I'm pretty new in Cassandra and I am trying to make a model for time series data. My current proposal is this:
CREATE TABLE myproject.variables (
nearest_10_minutes timestamp,
variable_type text,
value double,
variable_timestamp timestamp,
PRIMARY KEY((variable_type, nearest_10_minutes), variable_timestamp)
)
WITH CLUSTERING ORDER BY (variable_timestamp ASC);
The variable_timestamp is the actual time when the value is sensed. The nearest_10_minutes is the timestamp, but rounded to the nearest 10 minutes. For example if the variable_timestamp is: 19/11/2013 13:13:19.562, the nearest_10_minutes is 19/11/2013 13:10:00.000
I can get rid of the variable_type in the cluster key and put it into a secondary index, but I'm not sure does that aid my case.
The issue is that I'm not really sure how to properly order data. If I take a select * from myproject.variables (just for testing purposes), I get something like (timestamps showed only):
Tue Nov 19 13:19:52 CET 2013
Tue Nov 19 13:19:55 CET 2013
Tue Nov 19 13:40:04 CET 2013
Tue Nov 19 13:40:14 CET 2013
Tue Nov 19 13:40:29 CET 2013
...
Tue Nov 19 13:49:58 CET 2013
Tue Nov 19 13:49:59 CET 2013
...
Tue Nov 19 14:30:00 CET 2013
Tue Nov 19 14:30:01 CET 2013
Now, I'm not really clear should I get some default ordering or not? If I use a select * from myproject.variables order by variable_timestamp asc then I get an error stating I may only use ORDER BY if the partition key is filtered with EQ or IN. And IN can only be used with the second portion of the partition key, not the first one.
All in all, I'm a bit confused, how can I model this in a way I can select and order my data?

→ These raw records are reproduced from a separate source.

(** * defog: dark-channel-prior dehazing (src/defog.c)

    A shallow embedding of the numeric core of [defog.c] and the proofs of
    the properties stated about it.

    Modelling conventions.
    - C [int] is [Z].  Every [int] the program computes is bounded by the
      number of pixels of the image or by a dimension plus [MAP_WIDTH]; an
      [IplImage] keeps its size in bytes in an [int], so no overflow
      (undefined behaviour in C) is reachable.
    - C [double] is [Q], with exact arithmetic.  Comparisons are exact on
      both sides; the products and quotients of the program are idealised
      (no rounding, no infinities, no NaN).  A division by zero, which
      gives an infinity or a NaN in the program, is not described: the
      statements about computed values exclude a light intensity of 0, and
      those that would not survive the rounding of the doubles are stated
      with a margin or on the stored pixel.
    - An [IplImage] is its dimensions, channel count and depth, and a total
      function [imageData] from (row, column) to a [CvScalar].  For an image
      the program reads, [imageData] is what [cvGet2D] returns.  For an
      image the program writes, [imageData] is the [CvScalar] handed to
      [cvSet2D], and [pixel_buffer] is what OpenCV keeps of it in the pixel
      buffer for the depth and channel count of the image; the program
      never reads an image it has written.
    - [cvGet2D] and [cvSet2D] raise an OpenCV error outside the image; that
      is the only failure of the program and it is the [None] of the
      [option] monad. *)

From Stdlib Require Import ZArith QArith Qminmax Qround List Bool Lia Lqa.
From Stdlib Require Import Sorting.Sorted.
Import ListNotations.

Local Open Scope Z_scope.

(** ** Doubles *)

Definition Qltb (a b : Q) : bool :=
  (Qnum a * Zpos (Qden b) <? Qnum b * Zpos (Qden a))%Z.

Definition Qeqb (a b : Q) : bool :=
  (Qnum a * Zpos (Qden b) =? Qnum b * Zpos (Qden a))%Z.

(** [fmax] of the C library on two (non-NaN) doubles. *)
Definition fmax (a b : Q) : Q := if Qltb a b then b else a.

(** Conversion of a double to [int]: truncation toward zero. *)
Definition double_to_int (q : Q) : Z := Z.quot (Qnum q) (Zpos (Qden q)).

------------------------------Answer:------------------------------------
So in a way all the current answers by jorgebg and BryceAtNetwork23 and comments from Mikhail Stepura have shown me the path I consider right. Since I wanted to keep the partitioning as random as possible but in a way that I can predict it so I can have ordered queries and use the IN keyword (so I can put multiple partition keys in the query), I just decided to make a custom partitioning key. The scheme I chose is concatenating variable_type:timestamp_rounded_by_the_hour. That introduces some client leaking of the storage logic, I know, but it is fairly easy to recreate the set of partitioning keys on query in the code.
The answer I chose was the one that contributed the most.